Regarding monetary policy, the mob is at the gates of the Federal Reserve and wants to grab control while those on the inside are in disagreement about what should be done. Fed chairman Ben Bernanke and those who helped him save the country from depression are now under siege. These challenges are being faced in different forms by most central banks at the same time as they are nearly out of ammunition – i.e., their capacities to ease are very limited because they cannot stimulate private credit creation and because they cannot get money in the hands of people who will spend it. For these reasons there is greater risk that central banks cannot save us as they have always saved us in the past.

The battle between the left that wants to tax the rich more and the right that wants to cut entitlement spending is at a fierce stalemate that is likely to intensify in more scary ways.
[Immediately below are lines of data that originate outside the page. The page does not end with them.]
(** An envelope [{ success: true, data }] whose logs are what the two mock
    generators return. *)
Definition mock_fallback (rt : Runtime) (r : HealthDataReturn) : Prop :=
  exists w1 w2 ex fo,
    (getMockExerciseLogs rt w1).1 = Ok ex /\
    (getMockFoodLogs rt w2).1 = Ok fo /\
    r = Envelope true {| HealthData.exerciseLogs := ex; HealthData.foodLogs := fo |}.

(** An object whose [success] is [false]. *)
Definition failure_envelope (r : HealthDataReturn) : bool :=
  match r with
  | Envelope s _ => negb s
  | Body b =>
      match get_prop b (lit "success") with
      | Some (Some (JBool false)) => true
      | _ => false
      end
  end.

(** The failure envelope [getMessages] builds with message [msg]. *)
Definition messages_failure (msg : json) : ApiResponse.t :=
  {| ApiResponse.success := false; ApiResponse.data := None;
     ApiResponse.error := Some msg |}.

(** What [parse_chars] does with one decoded unit [u] followed by [t]. *)
Definition cons_unit (u : N) (o : option (jsstr * jsstr)) : option (jsstr * jsstr) :=
  match o with
  | Some (t, rest) => Some (u :: t, rest)
  | None => None
  end.

(** ** Sample environments *)

(** Nothing stored, nothing read, nothing sent. *)
Definition fresh_world : World :=
  {| storage := ∅; reads := 0; requests := []; console := [] |}.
As a result, fiscal policy is unlikely to be supportive to economic growth.

With high unemployment and growing anger, the “mob” is blaming the foreigners who “took their jobs,” especially the Chinese who they say are “manipulating” their currency to “compete unfairly”. And since politicians want popular support, they are navigating this issue to gain political benefit (e.g., to put the US President in the position of having to choose between the political suicide of vetoing Senator Charles Schumer’s currency bill and clashing with China) rather than to approach this difficult issue calmly and analytically. Trade flows and capital flows are increasingly being looked at by all sides as possible weapons in an economic war. As a result, the risks of bad surprises in trade and capital flows are heightened.

Mobs are at the doors of bankers and others in the financial system, screaming to politicians to put these people in jail while the vote-seeking politicians are fanning the flames rather than reminding people that the legal system is the way these people should be judged. Since banks are levered about 15 to 1, it doesn’t take much of a debt problem to cause them solvency problems, and since in deleveragings debt problems are big, there is significant risk banks will run out of equity again and the fury against them will intensify. For these reasons risks to the global banking system are much greater than normal.

While we hope that most people and their leaders will approach these difficult challenges calmly and collectively, we would not be meeting our fiduciary responsibilities if we bet on this happening without clear evidence of it. We are not alone in having and expressing our concerns in what has come to be known as “risk-on” and “risk-off” market movements.

If we calm down and work together to properly manage this difficult situation – for example, if we can properly distribute both the austerity and the increased efforts that are required to manage our debt burdens – we can get through this deleveraging without great pain. If we can’t, we may experience an economic, social and political collapse.